Top of Data to use
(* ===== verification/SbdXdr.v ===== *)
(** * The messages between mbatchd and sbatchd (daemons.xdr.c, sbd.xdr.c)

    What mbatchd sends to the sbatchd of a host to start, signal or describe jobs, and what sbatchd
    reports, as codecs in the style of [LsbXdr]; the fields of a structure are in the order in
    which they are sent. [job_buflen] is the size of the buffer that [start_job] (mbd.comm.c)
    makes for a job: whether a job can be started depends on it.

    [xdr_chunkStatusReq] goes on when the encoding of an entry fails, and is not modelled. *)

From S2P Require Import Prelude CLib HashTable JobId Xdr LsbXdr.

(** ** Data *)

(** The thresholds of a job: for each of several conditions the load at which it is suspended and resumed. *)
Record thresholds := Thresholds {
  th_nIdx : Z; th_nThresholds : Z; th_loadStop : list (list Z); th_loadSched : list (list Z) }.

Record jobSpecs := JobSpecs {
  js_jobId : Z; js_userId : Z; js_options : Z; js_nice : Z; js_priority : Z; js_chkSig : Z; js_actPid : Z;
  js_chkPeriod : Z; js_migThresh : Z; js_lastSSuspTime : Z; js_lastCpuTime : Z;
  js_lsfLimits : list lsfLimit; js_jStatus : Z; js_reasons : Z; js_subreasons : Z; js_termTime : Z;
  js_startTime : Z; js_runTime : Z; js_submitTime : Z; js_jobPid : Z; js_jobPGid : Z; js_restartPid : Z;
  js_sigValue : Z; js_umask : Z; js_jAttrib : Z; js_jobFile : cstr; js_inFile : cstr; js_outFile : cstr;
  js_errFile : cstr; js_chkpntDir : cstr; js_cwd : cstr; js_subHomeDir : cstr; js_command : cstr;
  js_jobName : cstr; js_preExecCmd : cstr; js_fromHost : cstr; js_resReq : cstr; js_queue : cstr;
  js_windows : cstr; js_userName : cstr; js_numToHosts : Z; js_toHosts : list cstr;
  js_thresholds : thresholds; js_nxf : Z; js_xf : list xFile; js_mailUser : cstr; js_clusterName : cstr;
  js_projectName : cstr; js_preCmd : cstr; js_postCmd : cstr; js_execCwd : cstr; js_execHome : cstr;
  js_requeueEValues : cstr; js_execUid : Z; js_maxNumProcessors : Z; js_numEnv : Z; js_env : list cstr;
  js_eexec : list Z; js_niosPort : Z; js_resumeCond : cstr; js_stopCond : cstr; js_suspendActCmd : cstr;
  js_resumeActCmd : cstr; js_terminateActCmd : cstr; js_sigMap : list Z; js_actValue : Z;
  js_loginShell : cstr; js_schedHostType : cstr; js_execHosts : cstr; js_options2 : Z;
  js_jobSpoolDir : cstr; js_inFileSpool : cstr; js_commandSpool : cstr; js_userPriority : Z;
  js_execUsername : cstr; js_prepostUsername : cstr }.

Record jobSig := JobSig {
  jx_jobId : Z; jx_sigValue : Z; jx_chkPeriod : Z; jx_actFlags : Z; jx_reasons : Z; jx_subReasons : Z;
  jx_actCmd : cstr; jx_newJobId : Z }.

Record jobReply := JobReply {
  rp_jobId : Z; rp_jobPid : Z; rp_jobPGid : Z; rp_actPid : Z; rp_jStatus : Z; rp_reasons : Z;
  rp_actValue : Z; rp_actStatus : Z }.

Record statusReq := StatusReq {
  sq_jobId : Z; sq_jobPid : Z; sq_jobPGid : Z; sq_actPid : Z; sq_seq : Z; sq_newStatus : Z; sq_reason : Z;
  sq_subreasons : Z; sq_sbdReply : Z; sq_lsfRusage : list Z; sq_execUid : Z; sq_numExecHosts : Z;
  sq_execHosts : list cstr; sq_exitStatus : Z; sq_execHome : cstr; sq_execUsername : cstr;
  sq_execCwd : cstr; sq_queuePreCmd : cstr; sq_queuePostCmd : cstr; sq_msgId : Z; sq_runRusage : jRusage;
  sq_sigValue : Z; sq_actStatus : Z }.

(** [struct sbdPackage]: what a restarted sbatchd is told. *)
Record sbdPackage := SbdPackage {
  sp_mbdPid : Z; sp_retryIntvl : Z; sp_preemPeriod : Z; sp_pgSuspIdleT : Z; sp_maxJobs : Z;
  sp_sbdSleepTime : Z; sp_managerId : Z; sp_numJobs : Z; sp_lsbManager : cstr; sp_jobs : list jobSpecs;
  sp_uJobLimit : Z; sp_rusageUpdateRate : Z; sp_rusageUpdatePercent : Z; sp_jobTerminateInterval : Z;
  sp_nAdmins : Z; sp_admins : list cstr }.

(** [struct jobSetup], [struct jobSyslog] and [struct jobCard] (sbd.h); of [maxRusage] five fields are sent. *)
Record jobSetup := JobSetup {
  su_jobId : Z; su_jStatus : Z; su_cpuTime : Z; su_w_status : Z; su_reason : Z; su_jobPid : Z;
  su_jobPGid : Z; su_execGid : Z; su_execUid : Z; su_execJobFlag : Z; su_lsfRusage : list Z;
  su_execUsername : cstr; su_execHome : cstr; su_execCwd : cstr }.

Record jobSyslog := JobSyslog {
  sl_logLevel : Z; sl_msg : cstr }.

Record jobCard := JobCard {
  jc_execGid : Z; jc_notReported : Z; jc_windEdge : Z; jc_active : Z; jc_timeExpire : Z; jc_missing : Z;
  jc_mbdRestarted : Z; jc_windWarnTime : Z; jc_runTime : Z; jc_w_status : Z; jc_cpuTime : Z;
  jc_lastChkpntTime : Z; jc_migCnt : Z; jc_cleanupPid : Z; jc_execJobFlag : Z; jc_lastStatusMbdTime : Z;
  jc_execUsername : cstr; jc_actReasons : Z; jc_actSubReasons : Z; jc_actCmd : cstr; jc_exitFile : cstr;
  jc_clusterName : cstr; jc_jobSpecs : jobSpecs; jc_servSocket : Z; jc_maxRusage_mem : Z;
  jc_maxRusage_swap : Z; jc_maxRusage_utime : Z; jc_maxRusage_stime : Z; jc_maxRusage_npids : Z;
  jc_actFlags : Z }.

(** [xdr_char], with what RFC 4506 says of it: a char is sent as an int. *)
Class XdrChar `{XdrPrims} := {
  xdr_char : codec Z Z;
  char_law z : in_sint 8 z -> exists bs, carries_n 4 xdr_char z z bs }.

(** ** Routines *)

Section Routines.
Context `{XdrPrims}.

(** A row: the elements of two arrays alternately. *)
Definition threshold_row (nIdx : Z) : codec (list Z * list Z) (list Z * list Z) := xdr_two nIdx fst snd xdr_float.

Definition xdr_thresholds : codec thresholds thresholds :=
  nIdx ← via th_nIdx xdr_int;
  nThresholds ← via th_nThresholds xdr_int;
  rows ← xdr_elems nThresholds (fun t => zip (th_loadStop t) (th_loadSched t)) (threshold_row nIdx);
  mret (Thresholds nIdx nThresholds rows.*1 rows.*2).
Bottom of Data to use
Top of Data to use
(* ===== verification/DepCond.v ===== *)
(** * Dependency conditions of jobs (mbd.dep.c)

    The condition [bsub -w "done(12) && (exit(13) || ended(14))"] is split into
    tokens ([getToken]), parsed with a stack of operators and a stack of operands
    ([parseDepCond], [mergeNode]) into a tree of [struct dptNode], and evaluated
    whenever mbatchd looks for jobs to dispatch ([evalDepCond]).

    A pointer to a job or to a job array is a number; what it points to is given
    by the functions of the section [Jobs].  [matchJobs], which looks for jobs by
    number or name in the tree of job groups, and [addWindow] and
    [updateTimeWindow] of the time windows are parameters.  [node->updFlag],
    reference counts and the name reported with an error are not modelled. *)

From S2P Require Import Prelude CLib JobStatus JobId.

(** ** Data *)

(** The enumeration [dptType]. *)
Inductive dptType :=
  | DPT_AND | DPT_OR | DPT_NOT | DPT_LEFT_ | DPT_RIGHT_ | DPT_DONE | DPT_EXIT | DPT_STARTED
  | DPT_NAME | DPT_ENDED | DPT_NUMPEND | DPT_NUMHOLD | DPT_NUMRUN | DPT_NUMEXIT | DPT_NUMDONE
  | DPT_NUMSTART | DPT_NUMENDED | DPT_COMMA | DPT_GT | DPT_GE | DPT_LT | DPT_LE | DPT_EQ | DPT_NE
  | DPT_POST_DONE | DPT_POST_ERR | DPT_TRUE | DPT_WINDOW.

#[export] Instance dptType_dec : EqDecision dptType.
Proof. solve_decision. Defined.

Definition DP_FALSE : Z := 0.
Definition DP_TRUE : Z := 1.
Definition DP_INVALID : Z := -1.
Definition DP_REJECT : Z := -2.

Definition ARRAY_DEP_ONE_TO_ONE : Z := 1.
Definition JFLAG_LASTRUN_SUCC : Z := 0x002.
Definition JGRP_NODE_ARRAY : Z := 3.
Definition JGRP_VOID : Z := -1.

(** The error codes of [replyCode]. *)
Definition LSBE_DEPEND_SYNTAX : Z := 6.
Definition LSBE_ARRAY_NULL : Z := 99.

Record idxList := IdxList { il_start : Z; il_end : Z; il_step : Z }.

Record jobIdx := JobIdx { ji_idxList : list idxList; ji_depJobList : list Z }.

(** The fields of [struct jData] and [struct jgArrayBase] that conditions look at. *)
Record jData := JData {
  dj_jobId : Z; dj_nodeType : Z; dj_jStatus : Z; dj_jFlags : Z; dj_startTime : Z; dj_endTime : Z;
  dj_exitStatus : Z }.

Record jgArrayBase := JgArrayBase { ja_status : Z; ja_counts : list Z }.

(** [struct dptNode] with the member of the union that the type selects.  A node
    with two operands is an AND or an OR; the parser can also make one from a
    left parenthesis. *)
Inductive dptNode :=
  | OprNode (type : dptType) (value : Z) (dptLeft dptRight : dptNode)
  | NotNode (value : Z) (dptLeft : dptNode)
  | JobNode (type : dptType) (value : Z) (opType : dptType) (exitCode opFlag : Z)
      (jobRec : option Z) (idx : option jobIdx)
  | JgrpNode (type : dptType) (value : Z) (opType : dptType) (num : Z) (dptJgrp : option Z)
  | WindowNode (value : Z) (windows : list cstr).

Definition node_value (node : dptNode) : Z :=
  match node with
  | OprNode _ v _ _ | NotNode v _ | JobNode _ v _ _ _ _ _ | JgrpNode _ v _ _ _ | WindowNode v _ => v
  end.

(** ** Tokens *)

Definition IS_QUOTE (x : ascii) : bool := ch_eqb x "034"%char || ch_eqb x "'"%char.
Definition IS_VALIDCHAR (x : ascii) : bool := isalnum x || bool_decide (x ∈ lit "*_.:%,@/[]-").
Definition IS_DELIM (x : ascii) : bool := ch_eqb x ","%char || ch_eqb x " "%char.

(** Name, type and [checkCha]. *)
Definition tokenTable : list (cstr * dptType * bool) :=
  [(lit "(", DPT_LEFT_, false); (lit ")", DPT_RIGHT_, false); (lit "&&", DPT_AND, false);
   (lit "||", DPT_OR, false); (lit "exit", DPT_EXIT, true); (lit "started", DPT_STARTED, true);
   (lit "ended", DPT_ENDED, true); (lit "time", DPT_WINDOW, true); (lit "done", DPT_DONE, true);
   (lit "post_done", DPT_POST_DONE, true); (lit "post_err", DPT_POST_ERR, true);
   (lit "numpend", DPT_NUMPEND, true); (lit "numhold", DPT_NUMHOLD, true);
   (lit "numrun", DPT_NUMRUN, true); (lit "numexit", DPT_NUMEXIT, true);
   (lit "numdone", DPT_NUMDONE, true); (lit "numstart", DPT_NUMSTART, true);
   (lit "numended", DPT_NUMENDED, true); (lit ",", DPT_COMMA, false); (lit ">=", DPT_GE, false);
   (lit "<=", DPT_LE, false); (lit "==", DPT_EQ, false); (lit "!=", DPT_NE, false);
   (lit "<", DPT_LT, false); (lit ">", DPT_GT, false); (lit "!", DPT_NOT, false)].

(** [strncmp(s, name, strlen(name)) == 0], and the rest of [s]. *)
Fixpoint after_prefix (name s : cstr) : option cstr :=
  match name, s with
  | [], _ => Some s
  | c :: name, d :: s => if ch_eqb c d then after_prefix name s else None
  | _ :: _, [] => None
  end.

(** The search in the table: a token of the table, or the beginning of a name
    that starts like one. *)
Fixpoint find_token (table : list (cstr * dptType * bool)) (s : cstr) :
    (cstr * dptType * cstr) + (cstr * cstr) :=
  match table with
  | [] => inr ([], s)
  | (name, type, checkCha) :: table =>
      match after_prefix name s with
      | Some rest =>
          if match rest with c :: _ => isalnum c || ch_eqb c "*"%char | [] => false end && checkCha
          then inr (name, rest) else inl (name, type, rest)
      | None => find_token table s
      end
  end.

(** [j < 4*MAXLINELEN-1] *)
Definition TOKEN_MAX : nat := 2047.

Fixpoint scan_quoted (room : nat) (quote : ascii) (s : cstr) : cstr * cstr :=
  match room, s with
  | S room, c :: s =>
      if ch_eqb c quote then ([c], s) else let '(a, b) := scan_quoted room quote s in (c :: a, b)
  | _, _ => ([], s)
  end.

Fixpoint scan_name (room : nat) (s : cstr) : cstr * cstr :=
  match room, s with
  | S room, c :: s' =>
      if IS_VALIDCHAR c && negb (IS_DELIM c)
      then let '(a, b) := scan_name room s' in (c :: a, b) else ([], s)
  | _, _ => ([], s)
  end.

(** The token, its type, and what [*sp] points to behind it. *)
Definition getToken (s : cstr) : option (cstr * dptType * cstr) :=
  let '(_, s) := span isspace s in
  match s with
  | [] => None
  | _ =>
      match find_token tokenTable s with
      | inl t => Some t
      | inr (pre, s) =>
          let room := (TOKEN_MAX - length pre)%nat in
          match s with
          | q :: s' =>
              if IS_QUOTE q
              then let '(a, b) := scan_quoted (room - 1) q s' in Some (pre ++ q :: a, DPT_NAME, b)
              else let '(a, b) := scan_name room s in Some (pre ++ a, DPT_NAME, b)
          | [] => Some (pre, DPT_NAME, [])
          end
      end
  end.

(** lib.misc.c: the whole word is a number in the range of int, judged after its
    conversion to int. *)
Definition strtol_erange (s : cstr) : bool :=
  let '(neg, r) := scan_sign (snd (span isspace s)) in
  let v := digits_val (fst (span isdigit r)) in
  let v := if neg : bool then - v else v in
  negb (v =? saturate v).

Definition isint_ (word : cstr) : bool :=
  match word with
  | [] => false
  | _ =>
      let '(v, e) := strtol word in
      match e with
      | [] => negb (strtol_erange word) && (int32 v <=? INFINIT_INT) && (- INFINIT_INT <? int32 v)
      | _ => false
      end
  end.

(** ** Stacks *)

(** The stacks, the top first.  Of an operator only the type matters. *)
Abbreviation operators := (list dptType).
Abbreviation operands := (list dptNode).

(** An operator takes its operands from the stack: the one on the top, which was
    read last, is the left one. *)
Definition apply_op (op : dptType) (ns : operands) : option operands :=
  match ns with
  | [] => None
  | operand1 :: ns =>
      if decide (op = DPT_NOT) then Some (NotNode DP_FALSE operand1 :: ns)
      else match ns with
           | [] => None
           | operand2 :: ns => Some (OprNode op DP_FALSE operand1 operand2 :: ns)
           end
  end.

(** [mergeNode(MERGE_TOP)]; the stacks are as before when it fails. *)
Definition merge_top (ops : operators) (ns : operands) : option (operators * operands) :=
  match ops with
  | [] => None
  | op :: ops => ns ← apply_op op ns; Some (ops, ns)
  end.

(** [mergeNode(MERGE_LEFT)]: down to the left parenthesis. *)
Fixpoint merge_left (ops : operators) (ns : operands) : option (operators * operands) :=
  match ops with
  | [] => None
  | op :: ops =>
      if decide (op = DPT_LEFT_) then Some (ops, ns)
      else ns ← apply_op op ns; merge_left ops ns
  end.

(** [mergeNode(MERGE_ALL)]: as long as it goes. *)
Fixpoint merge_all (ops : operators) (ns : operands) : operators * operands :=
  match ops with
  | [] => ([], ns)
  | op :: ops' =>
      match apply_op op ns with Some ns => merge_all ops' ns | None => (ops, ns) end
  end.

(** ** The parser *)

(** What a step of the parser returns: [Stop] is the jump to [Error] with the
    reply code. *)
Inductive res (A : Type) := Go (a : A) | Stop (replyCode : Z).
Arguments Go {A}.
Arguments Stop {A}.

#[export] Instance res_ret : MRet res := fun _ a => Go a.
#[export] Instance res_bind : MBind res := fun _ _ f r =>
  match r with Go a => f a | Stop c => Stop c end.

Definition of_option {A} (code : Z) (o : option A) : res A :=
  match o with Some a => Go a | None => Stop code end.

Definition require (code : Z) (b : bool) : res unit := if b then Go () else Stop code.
Bottom of Data to use
**What to work on**
Your answer should consist only of the lines above between the line holding "(* ===== verification/SbdXdr.v ===== *)" and the line holding "reports, as codecs", inclusive, each transcribed exactly.

**Task answer**
(* ===== verification/SbdXdr.v ===== *)
(** * The messages between mbatchd and sbatchd (daemons.xdr.c, sbd.xdr.c)

    What mbatchd sends to the sbatchd of a host to start, signal or describe jobs, and what sbatchd
    reports, as codecs in the style of [LsbXdr]; the fields of a structure are in the order in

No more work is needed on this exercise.